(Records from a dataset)

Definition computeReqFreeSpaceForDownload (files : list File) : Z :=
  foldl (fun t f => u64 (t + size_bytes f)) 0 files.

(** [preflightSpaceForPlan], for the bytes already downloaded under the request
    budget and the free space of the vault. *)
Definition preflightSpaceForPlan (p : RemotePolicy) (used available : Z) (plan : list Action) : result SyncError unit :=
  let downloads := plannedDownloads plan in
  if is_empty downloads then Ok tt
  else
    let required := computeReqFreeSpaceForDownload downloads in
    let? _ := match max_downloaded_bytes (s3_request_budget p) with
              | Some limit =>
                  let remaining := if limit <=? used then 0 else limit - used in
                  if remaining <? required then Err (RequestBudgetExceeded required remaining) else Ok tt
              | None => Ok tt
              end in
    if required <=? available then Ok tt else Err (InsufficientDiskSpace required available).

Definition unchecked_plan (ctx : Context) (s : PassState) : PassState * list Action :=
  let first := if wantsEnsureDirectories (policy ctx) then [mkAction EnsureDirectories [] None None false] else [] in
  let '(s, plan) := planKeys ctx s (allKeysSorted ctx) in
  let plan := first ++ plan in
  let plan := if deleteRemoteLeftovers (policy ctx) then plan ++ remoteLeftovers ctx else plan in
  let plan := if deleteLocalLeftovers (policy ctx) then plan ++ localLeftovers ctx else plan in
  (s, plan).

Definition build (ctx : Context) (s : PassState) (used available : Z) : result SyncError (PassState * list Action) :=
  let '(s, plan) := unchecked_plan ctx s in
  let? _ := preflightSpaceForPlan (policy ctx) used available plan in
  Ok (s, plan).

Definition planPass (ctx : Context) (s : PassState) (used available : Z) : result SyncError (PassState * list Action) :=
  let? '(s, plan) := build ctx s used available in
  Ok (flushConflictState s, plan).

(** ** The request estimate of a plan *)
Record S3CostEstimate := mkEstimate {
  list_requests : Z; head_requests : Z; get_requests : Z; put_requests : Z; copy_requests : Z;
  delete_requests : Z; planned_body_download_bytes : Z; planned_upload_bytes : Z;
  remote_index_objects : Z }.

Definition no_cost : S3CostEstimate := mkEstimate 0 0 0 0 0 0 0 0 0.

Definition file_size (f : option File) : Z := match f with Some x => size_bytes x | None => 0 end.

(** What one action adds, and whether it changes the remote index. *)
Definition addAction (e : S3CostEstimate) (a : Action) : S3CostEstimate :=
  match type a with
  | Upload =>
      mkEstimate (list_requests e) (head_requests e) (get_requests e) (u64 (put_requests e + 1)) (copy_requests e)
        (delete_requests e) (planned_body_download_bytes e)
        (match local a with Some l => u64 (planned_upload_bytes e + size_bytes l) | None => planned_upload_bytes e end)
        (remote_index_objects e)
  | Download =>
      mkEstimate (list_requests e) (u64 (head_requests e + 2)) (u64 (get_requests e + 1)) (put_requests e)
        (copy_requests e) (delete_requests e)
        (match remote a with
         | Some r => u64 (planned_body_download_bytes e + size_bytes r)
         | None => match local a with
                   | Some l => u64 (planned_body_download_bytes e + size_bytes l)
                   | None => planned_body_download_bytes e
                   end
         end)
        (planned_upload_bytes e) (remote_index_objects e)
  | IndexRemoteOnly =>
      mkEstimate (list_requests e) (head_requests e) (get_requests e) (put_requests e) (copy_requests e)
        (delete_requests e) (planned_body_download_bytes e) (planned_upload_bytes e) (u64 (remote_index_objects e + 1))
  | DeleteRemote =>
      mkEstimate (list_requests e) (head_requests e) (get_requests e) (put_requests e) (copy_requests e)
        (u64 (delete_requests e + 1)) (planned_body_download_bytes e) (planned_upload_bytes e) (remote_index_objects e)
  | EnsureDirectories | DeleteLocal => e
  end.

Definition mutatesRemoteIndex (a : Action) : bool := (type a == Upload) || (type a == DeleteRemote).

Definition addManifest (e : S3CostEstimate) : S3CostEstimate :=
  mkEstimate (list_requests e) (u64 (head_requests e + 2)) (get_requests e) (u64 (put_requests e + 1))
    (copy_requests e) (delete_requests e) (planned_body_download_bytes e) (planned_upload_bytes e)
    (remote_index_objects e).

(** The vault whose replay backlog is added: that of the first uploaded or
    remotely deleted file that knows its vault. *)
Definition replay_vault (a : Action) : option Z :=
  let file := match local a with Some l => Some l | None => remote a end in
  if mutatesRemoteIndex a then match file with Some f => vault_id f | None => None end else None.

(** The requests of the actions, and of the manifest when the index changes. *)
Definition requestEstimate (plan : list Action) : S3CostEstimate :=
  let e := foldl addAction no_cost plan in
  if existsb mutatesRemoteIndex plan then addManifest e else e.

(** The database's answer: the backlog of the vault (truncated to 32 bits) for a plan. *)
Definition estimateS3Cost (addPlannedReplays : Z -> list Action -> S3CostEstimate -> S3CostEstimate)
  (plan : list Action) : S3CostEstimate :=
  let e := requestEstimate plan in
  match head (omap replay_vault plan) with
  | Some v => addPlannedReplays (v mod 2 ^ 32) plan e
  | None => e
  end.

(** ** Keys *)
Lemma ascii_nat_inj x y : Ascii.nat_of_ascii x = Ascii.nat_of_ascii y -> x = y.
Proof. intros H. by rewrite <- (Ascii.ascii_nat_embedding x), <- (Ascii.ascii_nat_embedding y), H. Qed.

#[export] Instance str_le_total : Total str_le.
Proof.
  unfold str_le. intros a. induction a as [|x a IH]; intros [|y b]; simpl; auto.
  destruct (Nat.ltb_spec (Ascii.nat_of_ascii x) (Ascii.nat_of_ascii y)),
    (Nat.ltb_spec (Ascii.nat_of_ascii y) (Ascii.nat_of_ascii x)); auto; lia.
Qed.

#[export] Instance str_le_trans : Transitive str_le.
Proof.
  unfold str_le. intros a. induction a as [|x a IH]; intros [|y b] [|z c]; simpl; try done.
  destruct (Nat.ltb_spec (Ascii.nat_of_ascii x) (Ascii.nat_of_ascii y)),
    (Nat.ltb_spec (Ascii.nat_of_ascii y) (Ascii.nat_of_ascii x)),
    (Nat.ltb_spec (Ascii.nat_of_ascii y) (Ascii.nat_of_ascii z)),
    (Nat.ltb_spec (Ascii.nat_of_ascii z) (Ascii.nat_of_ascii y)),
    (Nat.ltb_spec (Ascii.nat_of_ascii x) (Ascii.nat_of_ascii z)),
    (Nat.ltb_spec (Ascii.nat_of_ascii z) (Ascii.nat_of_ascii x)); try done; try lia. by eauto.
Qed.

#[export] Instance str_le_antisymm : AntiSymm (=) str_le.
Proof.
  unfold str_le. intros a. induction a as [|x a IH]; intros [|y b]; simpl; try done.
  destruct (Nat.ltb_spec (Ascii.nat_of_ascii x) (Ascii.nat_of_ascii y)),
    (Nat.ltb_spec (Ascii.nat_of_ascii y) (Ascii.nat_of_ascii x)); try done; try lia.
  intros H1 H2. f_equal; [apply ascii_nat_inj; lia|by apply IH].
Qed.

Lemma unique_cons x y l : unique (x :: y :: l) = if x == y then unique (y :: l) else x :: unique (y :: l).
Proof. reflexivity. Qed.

AIM OF THE TASK: Output every line above without altering anything.

FINAL ANSWER:
Definition computeReqFreeSpaceForDownload (files : list File) : Z :=
  foldl (fun t f => u64 (t + size_bytes f)) 0 files.

(** [preflightSpaceForPlan], for the bytes already downloaded under the request
    budget and the free space of the vault. *)
Definition preflightSpaceForPlan (p : RemotePolicy) (used available : Z) (plan : list Action) : result SyncError unit :=
  let downloads := plannedDownloads plan in
  if is_empty downloads then Ok tt
  else
    let required := computeReqFreeSpaceForDownload downloads in
    let? _ := match max_downloaded_bytes (s3_request_budget p) with
              | Some limit =>
                  let remaining := if limit <=? used then 0 else limit - used in
                  if remaining <? required then Err (RequestBudgetExceeded required remaining) else Ok tt
              | None => Ok tt
              end in
    if required <=? available then Ok tt else Err (InsufficientDiskSpace required available).

Definition unchecked_plan (ctx : Context) (s : PassState) : PassState * list Action :=
  let first := if wantsEnsureDirectories (policy ctx) then [mkAction EnsureDirectories [] None None false] else [] in
  let '(s, plan) := planKeys ctx s (allKeysSorted ctx) in
  let plan := first ++ plan in
  let plan := if deleteRemoteLeftovers (policy ctx) then plan ++ remoteLeftovers ctx else plan in
  let plan := if deleteLocalLeftovers (policy ctx) then plan ++ localLeftovers ctx else plan in
  (s, plan).

Definition build (ctx : Context) (s : PassState) (used available : Z) : result SyncError (PassState * list Action) :=
  let '(s, plan) := unchecked_plan ctx s in
  let? _ := preflightSpaceForPlan (policy ctx) used available plan in
  Ok (s, plan).

Definition planPass (ctx : Context) (s : PassState) (used available : Z) : result SyncError (PassState * list Action) :=
  let? '(s, plan) := build ctx s used available in
  Ok (flushConflictState s, plan).

(** ** The request estimate of a plan *)
Record S3CostEstimate := mkEstimate {
  list_requests : Z; head_requests : Z; get_requests : Z; put_requests : Z; copy_requests : Z;
  delete_requests : Z; planned_body_download_bytes : Z; planned_upload_bytes : Z;
  remote_index_objects : Z }.

Definition no_cost : S3CostEstimate := mkEstimate 0 0 0 0 0 0 0 0 0.

Definition file_size (f : option File) : Z := match f with Some x => size_bytes x | None => 0 end.

(** What one action adds, and whether it changes the remote index. *)
Definition addAction (e : S3CostEstimate) (a : Action) : S3CostEstimate :=
  match type a with
  | Upload =>
      mkEstimate (list_requests e) (head_requests e) (get_requests e) (u64 (put_requests e + 1)) (copy_requests e)
        (delete_requests e) (planned_body_download_bytes e)
        (match local a with Some l => u64 (planned_upload_bytes e + size_bytes l) | None => planned_upload_bytes e end)
        (remote_index_objects e)
  | Download =>
      mkEstimate (list_requests e) (u64 (head_requests e + 2)) (u64 (get_requests e + 1)) (put_requests e)
        (copy_requests e) (delete_requests e)
        (match remote a with
         | Some r => u64 (planned_body_download_bytes e + size_bytes r)
         | None => match local a with
                   | Some l => u64 (planned_body_download_bytes e + size_bytes l)
                   | None => planned_body_download_bytes e
                   end
         end)
        (planned_upload_bytes e) (remote_index_objects e)
  | IndexRemoteOnly =>
      mkEstimate (list_requests e) (head_requests e) (get_requests e) (put_requests e) (copy_requests e)
        (delete_requests e) (planned_body_download_bytes e) (planned_upload_bytes e) (u64 (remote_index_objects e + 1))
  | DeleteRemote =>
      mkEstimate (list_requests e) (head_requests e) (get_requests e) (put_requests e) (copy_requests e)
        (u64 (delete_requests e + 1)) (planned_body_download_bytes e) (planned_upload_bytes e) (remote_index_objects e)
  | EnsureDirectories | DeleteLocal => e
  end.

Definition mutatesRemoteIndex (a : Action) : bool := (type a == Upload) || (type a == DeleteRemote).

Definition addManifest (e : S3CostEstimate) : S3CostEstimate :=
  mkEstimate (list_requests e) (u64 (head_requests e + 2)) (get_requests e) (u64 (put_requests e + 1))
    (copy_requests e) (delete_requests e) (planned_body_download_bytes e) (planned_upload_bytes e)
    (remote_index_objects e).

(** The vault whose replay backlog is added: that of the first uploaded or
    remotely deleted file that knows its vault. *)
Definition replay_vault (a : Action) : option Z :=
  let file := match local a with Some l => Some l | None => remote a end in
  if mutatesRemoteIndex a then match file with Some f => vault_id f | None => None end else None.

(** The requests of the actions, and of the manifest when the index changes. *)
Definition requestEstimate (plan : list Action) : S3CostEstimate :=
  let e := foldl addAction no_cost plan in
  if existsb mutatesRemoteIndex plan then addManifest e else e.

(** The database's answer: the backlog of the vault (truncated to 32 bits) for a plan. *)
Definition estimateS3Cost (addPlannedReplays : Z -> list Action -> S3CostEstimate -> S3CostEstimate)
  (plan : list Action) : S3CostEstimate :=
  let e := requestEstimate plan in
  match head (omap replay_vault plan) with
  | Some v => addPlannedReplays (v mod 2 ^ 32) plan e
  | None => e
  end.

(** ** Keys *)
Lemma ascii_nat_inj x y : Ascii.nat_of_ascii x = Ascii.nat_of_ascii y -> x = y.
Proof. intros H. by rewrite <- (Ascii.ascii_nat_embedding x), <- (Ascii.ascii_nat_embedding y), H. Qed.

#[export] Instance str_le_total : Total str_le.
Proof.
  unfold str_le. intros a. induction a as [|x a IH]; intros [|y b]; simpl; auto.
  destruct (Nat.ltb_spec (Ascii.nat_of_ascii x) (Ascii.nat_of_ascii y)),
    (Nat.ltb_spec (Ascii.nat_of_ascii y) (Ascii.nat_of_ascii x)); auto; lia.
Qed.

#[export] Instance str_le_trans : Transitive str_le.
Proof.
  unfold str_le. intros a. induction a as [|x a IH]; intros [|y b] [|z c]; simpl; try done.
  destruct (Nat.ltb_spec (Ascii.nat_of_ascii x) (Ascii.nat_of_ascii y)),
    (Nat.ltb_spec (Ascii.nat_of_ascii y) (Ascii.nat_of_ascii x)),
    (Nat.ltb_spec (Ascii.nat_of_ascii y) (Ascii.nat_of_ascii z)),
    (Nat.ltb_spec (Ascii.nat_of_ascii z) (Ascii.nat_of_ascii y)),
    (Nat.ltb_spec (Ascii.nat_of_ascii x) (Ascii.nat_of_ascii z)),
    (Nat.ltb_spec (Ascii.nat_of_ascii z) (Ascii.nat_of_ascii x)); try done; try lia. by eauto.
Qed.

#[export] Instance str_le_antisymm : AntiSymm (=) str_le.
Proof.
  unfold str_le. intros a. induction a as [|x a IH]; intros [|y b]; simpl; try done.
  destruct (Nat.ltb_spec (Ascii.nat_of_ascii x) (Ascii.nat_of_ascii y)),
    (Nat.ltb_spec (Ascii.nat_of_ascii y) (Ascii.nat_of_ascii x)); try done; try lia.
  intros H1 H2. f_equal; [apply ascii_nat_inj; lia|by apply IH].
Qed.

Lemma unique_cons x y l : unique (x :: y :: l) = if x == y then unique (y :: l) else x :: unique (y :: l).
Proof. reflexivity. Qed.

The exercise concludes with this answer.